Unwilling to take no for an answer, Rubenstein approached Dick Darman to see if Baker’s loyal consigliere could help persuade him. Darman told Rubenstein that he had made a mistake citing Carlucci as a draw; Baker and Carlucci did not get along particularly well, Darman explained. But the longtime Baker adviser agreed to talk with his old boss—and then asked whether there would be room for him to come too. Rubenstein quickly understood it was a package deal; if he wanted Baker, he would have to take Darman. He agreed. He would showcase Baker to attract wealthy clients who would be drawn to the former secretary’s star power. “It was a brilliant strategy that was about to make all of them very, very rich,” wrote Dan Briody in a history of Carlyle.

For Baker, it was a good deal—plenty of cash with little real responsibility. “I didn’t take up much of his time because I never asked him to ask for money,” Rubenstein explained. “He never brought a deal in, he never worked on a deal, and I never asked him to ask for money. So what did he do? Well, I would basically have lunches and dinners and invite people to come to them who were prospective investors or people like that and if you were invited to a dinner in London where David Rubenstein is going to be the featured speaker, you probably wouldn’t show up.
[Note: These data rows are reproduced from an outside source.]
(* ===== verification/Interop.v ===== *)
(** * The tools' images under the kernel

    What the kernel module's code does on a device that holds an image the userspace tools
    accept: the superblock is the one the tools load, and the module reads it through its own
    structure. *)

From S2P Require Import Prelude Codec Crc Format Integrity SysIo State Pool Blocks Bitmap Load.
From S2P Require Import Struct KernelHeader Super VfsInode Directory.


(** ** Witnesses *)

(** Checksum 7 is counted; the block with checksum 0 is counted and stays. *)
Lemma dedup_refines_multiset_witness :
  let calls := [AddRef true 7; AddRef false 8; AddRef true 7; AddRef true 0; DropRef 7; DropRef 0] in
  ∃ s, run_calls (@ref_step _ _ (dedup_store 4096 (λ _, 5))) (aetherfs_dedup_enable aetherfs_dedup_init DEDUP_MODE_CDC).2 calls =
      ([Ok tt; Err ENOMEM; Ok tt; Ok tt; Ok tt; Err EINVAL], s) ∧
    aetherfs_dedup_resolve s 7 = Ok (5, 1) ∧ aetherfs_dedup_resolve s 0 = Ok (5, 1).
Proof.
  intros calls. destruct (dedup_refines_multiset 4096 (λ _, 5) ltac:(done) DEDUP_MODE_CDC calls 7) as (s & E & H7).
  - by vm_compute.
  - by vm_compute.
  - destruct (dedup_refines_multiset 4096 (λ _, 5) ltac:(done) DEDUP_MODE_CDC calls 0) as (s' & E' & H0).
    + by vm_compute.
    + by vm_compute.
    + rewrite E in E'. injection E' as <-. exists s. split; [rewrite E; by vm_compute|].
      rewrite H7, H0. split; by vm_compute.
Defined.

Lemma cdc_dedup_records_nothing_witness :
  let s := (aetherfs_dedup_enable aetherfs_dedup_init DEDUP_MODE_CDC).2 in
  ∃ refs, aetherfs_cdc_dedup s 4096 true (replicate 100 65) 1 = (Ok refs, s).
Proof.
  intros s. destruct (cdc_dedup_records_nothing s 4096 true (replicate 100 65) 1) as (refs & E & _).
  - by vm_compute.
  - by vm_compute.
  - by vm_compute.
  - by exists refs.
Defined.

Lemma reflink_shares_nothing_witness :
  let dst := VfsInode 12 0x81A4 0 0 1 0 0 0 0 0 0 0 0 in
  ∃ fuel, ∀ fuel', (fuel ≤ fuel')%nat → ∃ flags,
    aetherfs_reflink 256 fuel' 4096 1 1 dst 10000 false = Some (Ok (set_ei_flags flags dst)).
Proof.
  intros dst. destruct (reflink_shares_nothing 256 4096 1 dst 10000 false) as [fuel H]; [done|by vm_compute|].
  exists fuel. intros fuel' Hf. destruct (H fuel' Hf) as (flags & E & _). by exists flags.
Defined.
If you’re invited to hear Jim Baker, the great man, you would probably show up.” He would take Baker once a year to the Middle East and once a year to Asia. In the Middle East, in particular, Baker was welcomed as royalty. “He was like a god there because he was the man who had saved the region to some extent,” Rubenstein said.
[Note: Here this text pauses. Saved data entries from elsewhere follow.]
(** ** [kernel/metadata_cow.c]

    The new root or block is the old one. *)

Definition aetherfs_cow_inode_metadata : result unit := Ok tt.
Definition aetherfs_cow_extent_tree (tree_root_old : Z) : result Z := Ok tree_root_old.
Definition aetherfs_cow_dir_block (block_old : Z) : result Z := Ok block_old.
Definition aetherfs_cow_alloc_map (bitmap_block_old : Z) : result Z := Ok bitmap_block_old.
Definition aetherfs_cow_superblock (old_es : bytes) : result bytes := Ok old_es.
Definition aetherfs_cow_metadata_update (old_block : Z) : result Z := Ok old_block.

(** ** [kernel/layers.c] *)

Record aetherfs_extent_ref := ExtentRef {
  er_refcount : Z;
  er_flags : Z;
}.

Definition EXT_SHARED : Z := 0x0001.
Definition EXT_PINNED : Z := 0x0002.
Definition EXT_EXCLUSIVE : Z := 0x0004.

Definition set_er_flags (f : Z) (r : aetherfs_extent_ref) : aetherfs_extent_ref := ExtentRef (er_refcount r) f.

Definition aetherfs_extent_is_exclusive (ref : aetherfs_extent_ref) : bool :=
  (er_refcount ref =? 1) && negb (flag_test EXT_PINNED (er_flags ref)).
Definition aetherfs_extent_is_shared (ref : aetherfs_extent_ref) : bool :=
  (1 <? er_refcount ref) || flag_test EXT_SHARED (er_flags ref).

Definition aetherfs_extent_acquireExclusive (ref : aetherfs_extent_ref) : result unit * aetherfs_extent_ref :=
  if 1 <? er_refcount ref then (Err EBUSY, ref)
  else if flag_test EXT_PINNED (er_flags ref) then (Err EBUSY, ref)
  else (Ok tt, set_er_flags (flag_set EXT_EXCLUSIVE (er_flags ref)) ref).
Definition aetherfs_extent_releaseExclusive (ref : aetherfs_extent_ref) : aetherfs_extent_ref :=
  set_er_flags (flag_clear EXT_EXCLUSIVE (er_flags ref)) ref.

Section write_core.
(** The constants and the writes that copy and append are not in the repository; [mode_overwrite]
    is the write of [kernel/data_modes.c], and [S] what the writes change. *)
Context {S : Type} (MODE_COW MODE_OVERWRITE MODE_APPEND : Z).
Context (mode_overwrite_write mode_cow_write mode_append_write : S → inode → Z → bytes → result unit * S).

Definition aetherfs_overwrite_allowed (i : inode) (ref : aetherfs_extent_ref) : result unit :=
  if negb (aetherfs_get_data_mode i =? MODE_OVERWRITE) then Ok tt
  else if aetherfs_extent_is_exclusive ref then Ok tt else Err EBUSY.

(** The reference is made on the spot: one reference, no flags.  A refused overwrite is a copy. *)
Definition aetherfs_write_core (st : S) (i : inode) (iblock : Z) (buf : bytes) (mode : Z) : result unit * S :=
  let ref := ExtentRef 1 0 in
  if mode =? MODE_OVERWRITE then
    match aetherfs_overwrite_allowed i ref with
    | Err EBUSY => mode_cow_write st i iblock buf
    | _ => mode_overwrite_write st i iblock buf
    end
  else if mode =? MODE_COW then mode_cow_write st i iblock buf
  else if mode =? MODE_APPEND then mode_append_write st i iblock buf
  else (Err EINVAL, st).

(** An overwrite is never turned into a copy, whatever shares the extent. *)
Lemma write_core_overwrites st i iblock buf :
  aetherfs_write_core st i iblock buf MODE_OVERWRITE = mode_overwrite_write st i iblock buf.
Proof.
  unfold aetherfs_write_core, aetherfs_overwrite_allowed. rewrite Z.eqb_refl.
  change (aetherfs_extent_is_exclusive (ExtentRef 1 0)) with true. by destruct (negb _).
Qed.
End write_core.

(** ** Properties *)

(** An extent with one reference is exclusive and, with the flag, shared as well. *)
Example exclusive_and_shared :
  aetherfs_extent_is_exclusive (ExtentRef 1 EXT_SHARED) = true ∧ aetherfs_extent_is_shared (ExtentRef 1 EXT_SHARED) = true.
Proof. done. Qed.

(** What an acquisition needs and does; a release takes the flag back. *)
Lemma acquire_exclusive ref : 0 ≤ er_flags ref < 2 ^ 32 →
  let '(r, ref') := aetherfs_extent_acquireExclusive ref in
  if (er_refcount ref <=? 1) && negb (flag_test EXT_PINNED (er_flags ref))
  then r = Ok tt ∧ flag_test EXT_EXCLUSIVE (er_flags ref') = true ∧
    (flag_test EXT_EXCLUSIVE (er_flags ref) = false → aetherfs_extent_releaseExclusive ref' = ref)
  else r = Err EBUSY ∧ ref' = ref.
Proof.
  intros Hf. unfold aetherfs_extent_acquireExclusive.
  destruct (Z.ltb_spec 1 (er_refcount ref)); [by rewrite (proj2 (Z.leb_gt _ _)) by lia|].
  rewrite (proj2 (Z.leb_le _ _)) by lia. cbn [andb]. destruct (flag_test EXT_PINNED _); [done|]. cbn [negb].
  split; [done|]. unfold flag_test, flag_set. cbn [set_er_flags er_flags]. split.
  - apply negb_true_iff, Z.eqb_neq. rewrite Z.land_lor_distr_l. intros [_ H']%Z.lor_eq_0_iff. discriminate H'.
  - intros Hc. apply negb_false_iff, Z.eqb_eq in Hc. unfold aetherfs_extent_releaseExclusive, set_er_flags. cbn.
    destruct ref as [n f]. cbn [er_refcount er_flags] in *. f_equal. unfold flag_clear.
    rewrite Z.land_lor_distr_l. change (Z.land EXT_EXCLUSIVE (Z.lxor EXT_EXCLUSIVE UINT32_MAX)) with 0.
    rewrite Z.lor_0_r. apply Z.bits_inj'. intros k Hk. rewrite Z.land_spec.
    assert (Z.testbit (Z.land f EXT_EXCLUSIVE) k = false) as Hbit by (rewrite Hc; apply Z.bits_0).
    rewrite Z.land_spec in Hbit. rewrite Z.lxor_spec.
    destruct (Z.testbit f k) eqn:Ek; [|done]. cbn [andb] in *. rewrite Hbit. cbn [xorb].
    change UINT32_MAX with (Z.ones 32). rewrite Z.ones_spec_low; [done|]. split; [done|].
    destruct (Z.lt_ge_cases k 32) as [|Hge]; [done|]. exfalso.
    rewrite (Z.bits_above_log2 f k) in Ek; [done|lia|].
    destruct (decide (f = 0)) as [->|]; [cbn; lia|]. apply Z.log2_lt_pow2; [lia|].
    apply (Z.lt_le_trans _ (2 ^ 32)); [lia|]. apply Z.pow_le_mono_r; lia.
Qed.

(** No block of a file is ever found, and every request to create one takes another block from
    the allocator's count; the first block of a file takes one and fails. *)
Lemma get_blocks_forgets sb bs iblock n mem :
  aetherfs_get_blocks sb bs iblock n false mem = (Err ENOENT, sb) ∧ aetherfs_bmap iblock = 0 ∧
  ((aetherfs_alloc_blocks sb 1).1 ≠ 0 → (aetherfs_get_blocks sb bs 0 n true mem).1 = Err EINVAL ∧
     (aetherfs_get_blocks sb bs 0 n true mem).2 = (aetherfs_alloc_blocks sb 1).2).
Proof.
  split; [done|]. split; [done|]. intros Hb. unfold aetherfs_get_blocks. cbn [aetherfs_extent_get].
  destruct (aetherfs_alloc_blocks sb 1) as [b sb'] eqn:E. cbn [fst snd] in *.
  rewrite (proj2 (Z.eqb_neq _ _)) by done. done.
Qed.

(** Where a write goes.  A write of at most a block in the mode that copies succeeds, if there is
    a new block, and changes only that block, to which nothing then points: the block of the file
    is as it was.  In the other modes the write goes to the block of the device with the number the
    block has in the file, so that all files share their blocks. *)
Theorem write_mode_outcomes st sb i iblock buf stale b_data :
  fs_disk st !! iblock = Some b_data → len b_data = fs_blocksize (fs_sb st) → len buf ≤ fs_blocksize (fs_sb st) →
  fs_blocksize (fs_sb st) = 2 ^ fs_blocksize_bits (fs_sb st) → 9 ≤ fs_blocksize_bits (fs_sb st) ≤ 16 →
  let new_block := (aetherfs_alloc_blocks sb 1).1 in
  len (default stale (fs_disk st !! new_block)) = fs_blocksize (fs_sb st) →
  if bool_decide (aetherfs_get_data_mode i = kernel_COW_MODE)
  then new_block ≠ 0 → new_block ≠ iblock → ∃ st',
    aetherfs_write_mode st sb i iblock buf true stale = Some (Ok tt, st', (aetherfs_alloc_blocks sb 1).2) ∧
    fs_disk st' !! iblock = Some b_data ∧ fs_disk st' !! new_block = Some (splice 0 buf b_data) ∧
    ∀ b, b ≠ new_block → fs_disk st' !! b = fs_disk st !! b
  else ∃ st', aetherfs_write_mode st sb i iblock buf true stale = Some (Ok tt, st', sb) ∧
    fs_disk st' !! iblock = Some (splice 0 buf b_data) ∧ ∀ b, b ≠ iblock → fs_disk st' !! b = fs_disk st !! b.
Proof.
  intros Hd Hl Hbuf Hbs Hbits new_block Hst. pose proof (len_nonneg buf) as Hn. unfold aetherfs_write_mode.
  set (bs := fs_blocksize (fs_sb st)) in *.
  assert (512 ≤ bs) as Hbs512 by (rewrite Hbs; apply (Z.pow_le_mono_r 2 9); lia).
  case_bool_decide as Hm.
  - rewrite (proj2 (Z.eqb_eq _ _) Hm). cbn [andb].
    assert (u32 (Z.shiftr (len buf + bs - 1) (fs_blocksize_bits (fs_sb st))) ≤ 1) as Hblocks.
    { rewrite Z.shiftr_div_pow2, <-Hbs by lia.
      assert ((len buf + bs - 1) / bs < 2) as H2 by (apply Z.div_lt_upper_bound; lia).
      assert (0 ≤ (len buf + bs - 1) / bs) as H0 by (apply Z.div_pos; lia).
      rewrite u32_small by (unfold is_u32; lia). lia. }
    rewrite (proj2 (Z.leb_le _ _)) by (unfold COW_THRESHOLD; lia). intros H0 Hne. rewrite Hd.
    unfold new_block in *. destruct (aetherfs_alloc_blocks sb 1) as [nb sb'] eqn:Ea. cbn [fst snd] in *.
    rewrite (proj2 (Z.eqb_neq _ _)) by done. cbn [negb].
    rewrite (slice_all b_data) by done. unfold copy_in.
    rewrite (proj2 (Z.ltb_ge _ _)) by lia. cbn [mbind option_bind].
    rewrite (proj2 (Z.ltb_ge (len (splice _ _ _)) _)) by (rewrite len_splice; lia). cbn [mbind option_bind].
    eexists. split; [reflexivity|]. cbn [put_fs_block fs_disk]. rewrite lookup_insert_ne by done. split; [done|].
    rewrite lookup_insert_eq. split; [|intros b Hb; by rewrite lookup_insert_ne].
    do 3 f_equal. rewrite <-(app_nil_r (default _ _)), splice_here by lia. apply app_nil_r.
  - rewrite (proj2 (Z.eqb_neq _ _)) by done. cbn [andb]. unfold aetherfs_mode_overwrite_write, copy_in. rewrite Hd.
    rewrite (proj2 (Z.ltb_ge _ _)) by lia. cbn [mbind option_bind]. eexists. split; [reflexivity|].
    cbn [put_fs_block fs_disk]. rewrite lookup_insert_eq. split; [done|]. intros b Hb. by rewrite lookup_insert_ne.
Qed.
Another opportunity soon came Baker’s way as well, one that would prove irresistible given his family pedigree. George Rupp, the president of Rice University, reached out through intermediaries to see if Baker might be interested in establishing an institute at the Houston school. Preston Moore was asked to raise the idea with his cousin. At dinner at Baker’s house a few days later, as Susan served fish around a wooden table, Moore mentioned the proposal. Baker’s eyes lit up. This was, after all, the university founded and built from the ground up by Captain Baker with the William Marsh Rice estate he saved from turn-of-the-century fraudsters. “I knew what the answer was going to be,” Moore recalled. Baker wanted to establish not just another think tank but an institute that would marry the world of ideas with the world of action, finding ways to translate theoretical policy positions into tangible deeds. What else would better reflect his view of policy and politics?

Baker asked Dennis Ross to come run it, but Ross did not want to move to Houston and opted instead to work for the incoming Clinton administration on the unfinished business of Middle East peace. John Rogers, Baker’s longtime aide, agreed to help get it up and going and Baker then recruited Edward Djerejian, his former ambassador to Syria, to serve as the founding director. “Baker very cleverly approaches my wife and convinces her this is what we should be doing,” Djerejian recalled.
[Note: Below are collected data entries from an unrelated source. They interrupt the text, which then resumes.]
(** * tgcf live relay: a shallow embedding of [tgcf/live.py]

    The development follows the source top to bottom: configuration
    loading ([_load_config]), chat resolution ([_resolve_chat_id]), the
    sending utilities ([_bucket_kind], [_send_single],
    [_send_album_copy]) and the two event handlers ([on_new_message],
    [on_album]).

    Modelling conventions.
    - A Python [str] is a [string] whose characters stand for the code
      points U+0000..U+00FF; the character tables below are exact on that
      range.
    - Calls on the Telethon client are recorded in a trace of [Op]s.
      Whether a call raises is decided by an arbitrary oracle that sees
      the calls made so far and the call being made.  Only exceptions
      derived from [Exception] are modelled (task cancellation is not).
    - Logging has no effect on control flow and is left out. *)

From Equations Require Import Equations.
From Stdlib Require Import Floats.SpecFloat Ascii.
From Stdlib Require Import DecimalString DecimalPos DecimalZ.
From stdpp Require Import base option list gmap strings.

Set Warnings "-clear-no-such-hyp".

Local Open Scope string_scope.
Local Open Scope list_scope.
Local Open Scope Z_scope.
(** The computation returns a value: it raises nothing. *)
Definition never_raises {A} (r : result A) : Prop := exists a, r = Ok a.

(** The two extractors fill [unicos] with the same loop: a candidate enters
    under its key when the key is new or when it is strictly better than the
    candidate already there.  [w] measures a candidate, the smaller the
    better. *)
Section Unicos.
Context {A K : Type} `{EqDecision K}.
Variables (key : A -> K) (w : A -> Z) (better : A -> A -> bool).

Definition unicos_step (d : list (K * A)) (x : A) : list (K * A) :=
  match dict_get (key x) d with
  | None => dict_set (key x) x d
  | Some o => if better x o then dict_set (key x) x d else d
  end.

Definition unicos_by (l : list A) : list (K * A) := fold_left unicos_step l [].

(** The candidate [snd kv] is, among the candidates of [l] with the key
    [fst kv], the first one of least measure. *)
Definition entry_ok (l : list A) (kv : K * A) : Prop :=
  key (snd kv) = fst kv /\
  exists l1 l2, l = l1 ++ snd kv :: l2
    /\ (forall c, In c l1 -> key c = fst kv -> (w (snd kv) < w c)%Z)
    /\ (forall c, In c l2 -> key c = fst kv -> (w (snd kv) <= w c)%Z).

(** The keys [ks] are in the order of their first candidates in [l]. *)
Definition keys_in_order (l : list A) (ks : list K) : Prop :=
  forall ks1 k1 ks2 k2, ks = ks1 ++ k1 :: ks2 -> In k2 ks2 ->
    exists p q, l = p ++ q /\ (exists x, In x p /\ key x = k1)
                /\ (forall x, In x p -> key x <> k2).

Definition unicos_inv (l : list A) (d : list (K * A)) : Prop :=
  List.NoDup (map fst d)
  /\ List.Forall (entry_ok l) d
  /\ (forall c, In c l -> In (key c) (map fst d))
  /\ keys_in_order l (map fst d).

(** The scan of [min] and [max]: the element kept is replaced by a strictly
    better one. *)
Fixpoint pick_by (best : A) (l : list A) : A :=
  match l with
  | [] => best
  | x :: l' => pick_by (if better x best then x else best) l'
  end.

Definition py_pick (l : list A) : option A :=
  match l with
  | [] => None
  | x :: l' => Some (pick_by x l')
  end.

(** The candidate chosen from the dictionary of [l]. *)
Definition chosen (l : list A) : option A :=
  py_pick (dict_values (unicos_by l)).

(** What the choice is: a candidate of least measure; the first of that
    measure with its key; and, among the keys that reach this measure, the
    key whose first candidate comes first. *)
Definition is_choice (l : list A) (m : A) : Prop :=
  In m l
  /\ (forall c, In c l -> (w m <= w c)%Z)
  /\ (exists l1 l2, l = l1 ++ m :: l2
        /\ forall c, In c l1 -> key c = key m -> (w m < w c)%Z)
  /\ (forall c, In c l -> w c = w m ->
        key c = key m
        \/ exists p q, l = p ++ q /\ (exists x, In x p /\ key x = key m)
                       /\ (forall x, In x p -> key x <> key c)).

End Unicos.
Financed in part by some of the former secretary’s wealthy friends, the Baker Institute for Public Policy at Rice University was inaugurated in the fall of 1993. At the formal groundbreaking ceremony a year later, Baker managed to draw four former presidents.


IN APRIL 1993, Baker boarded a Kuwait Airways flight specially arranged by the Kuwaiti government to fly Bush, several members of his family, and several of his former aides to the country they had liberated two years earlier. Bush was brought to Kuwait to be honored for all he had done for the tiny nation-state. He was awarded its highest medal by Jabir al-Ahmad al-Sabah, the emir restored to his throne by American troops. It was a valedictory moment for Bush and Baker, who were treated as conquering heroes. Only later would anyone learn that Saddam Hussein had reportedly sent a hit squad to kill the former president while they were in the region, a plot that never materialized but which prompted President Bill Clinton to launch a missile strike in retaliation.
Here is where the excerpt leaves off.